Jason Momoa, der Held aus "Aquaman", hat auf Hawaii eine schockierende Erkenntnis gewonnen: Wasser kann auch nervig sein. Der 46-jährige Schauspieler floh vor den Fluten auf Hawaii, die seine eigene Filmkarriere zu persiflieren schienen.
"Strom weg, Familie dabei, aus North Shore raus", erklärte Momoa in einem Video auf Instagram. Klingt fast wie eine Einkaufsliste nach einem Supermarkt-Raub. Der Mann, der für seinen durchtrainierten Oberkörper bekannt ist, zeigte sich diesmal weniger heldenhaft.
Der Küstenabschnitt North Shore auf Oahu wurde zum Schauplatz einer persönlichen Tragödie für Momoa. Während er in "Aquaman" noch elegant durchs Wasser schwamm, hopst er jetzt wie ein ängstliches Kaninchen vor der Flut davon. Die Ironie des Schicksals ließ nicht lange auf sich warten.
"Unser Strom ist ausgefallen", klagte Momoa. Man könnte meinen, er hätte sich auf seine Filmrolle besser vorbereiten sollen. Schließlich kennt man ihn ja als den Mann, der mit Fischen spricht und unter Wasser atmen kann. Aber anscheinend hat er diese Fähigkeiten zu Hause vergessen.
In einem weiteren Post schrieb Momoa: "Aloha an alle, die vergangenen Wochen waren heftig." Heftig ist das richtige Wort. Endlich hat der Actionheld eine echte Herausforderung gefunden - und sie besteht aus Wasser. Die Stürme und Fluten auf Oahu haben ihn eiskalt erwischt, obwohl er doch eigentlich der "Aquaman" ist.
Besonders hart traf es laut Momoa seine obdachlosen Nachbarn. Hier zeigt sich die wahre Heldenseite des Schauspielers. Während er selbst mit seiner Familie in Sicherheit ist, denkt er an die, die es am schlimmsten erwischt hat. Eine Geste, die mehr wert ist als jeder Hollywood-Blockbuster.

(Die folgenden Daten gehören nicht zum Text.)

Lemma byte_val_digit_byte d : 0 <= d <= 9 -> byte_val (digit_byte d) = 48 + d.
Proof.
  intros Hd.
  assert (Hcases : d = 0 \/ d = 1 \/ d = 2 \/ d = 3 \/ d = 4 \/ d = 5
                   \/ d = 6 \/ d = 7 \/ d = 8 \/ d = 9) by lia.
  repeat (destruct Hcases as [-> | Hcases]; [reflexivity |]).
  subst d. reflexivity.
Qed.

Lemma digit_byte_not_sign d :
  0 <= d <= 9 -> digit_byte d <> "+"%char /\ digit_byte d <> "-"%char.
Proof.
  intros Hd.
  assert (Hcases : d = 0 \/ d = 1 \/ d = 2 \/ d = 3 \/ d = 4 \/ d = 5
                   \/ d = 6 \/ d = 7 \/ d = 8 \/ d = 9) by lia.
  repeat (destruct Hcases as [-> | Hcases]; [split; discriminate |]).
  subst d. split; discriminate.
Qed.

(** Reading one digit after the value [n]. *)
Lemma ParseUint_loop_digit d rest n :
  0 <= d <= 9 -> 0 <= n -> n * 10 + d <= maxUint64 ->
  ParseUint_loop (String (digit_byte d) rest) n = ParseUint_loop rest (n * 10 + d).
Proof.
  intros Hd Hn Hmax. unfold maxUint64 in Hmax.
  cbn [ParseUint_loop]. rewrite byte_val_digit_byte by done.
  replace (48 + d - 48) with d by lia.
  assert (H1 : ((48 <=? 48 + d) && (48 + d <=? 57)) = true).
  { apply andb_true_iff. split; apply Z.leb_le; lia. }
  rewrite H1.
  assert (H2 : (maxUint64 / 10 + 1 <=? n) = false).
  { apply Z.leb_gt. change (maxUint64 / 10 + 1) with 1844674407370955162. lia. }
  rewrite H2.
  rewrite (Z.mod_small (n * 10)) by lia.
  rewrite (Z.mod_small (n * 10 + d)) by lia.
  assert (H3 : ((n * 10 + d <? n * 10) || (maxUint64 <? n * 10 + d)) = false).
  { apply orb_false_iff. split; apply Z.ltb_ge; unfold maxUint64; lia. }
  rewrite H3. reflexivity.
Qed.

Die Ironie der Situation ist kaum zu überbieten. Jason Momoa, der in Filmen gegen böse Buben und Monster kämpft, wird von ein bisschen zu viel Wasser aus der Fassung gebracht. Vielleicht sollte er für seine nächste Rolle überlegen: "Aquaman - Die Heimkehr des Panischers".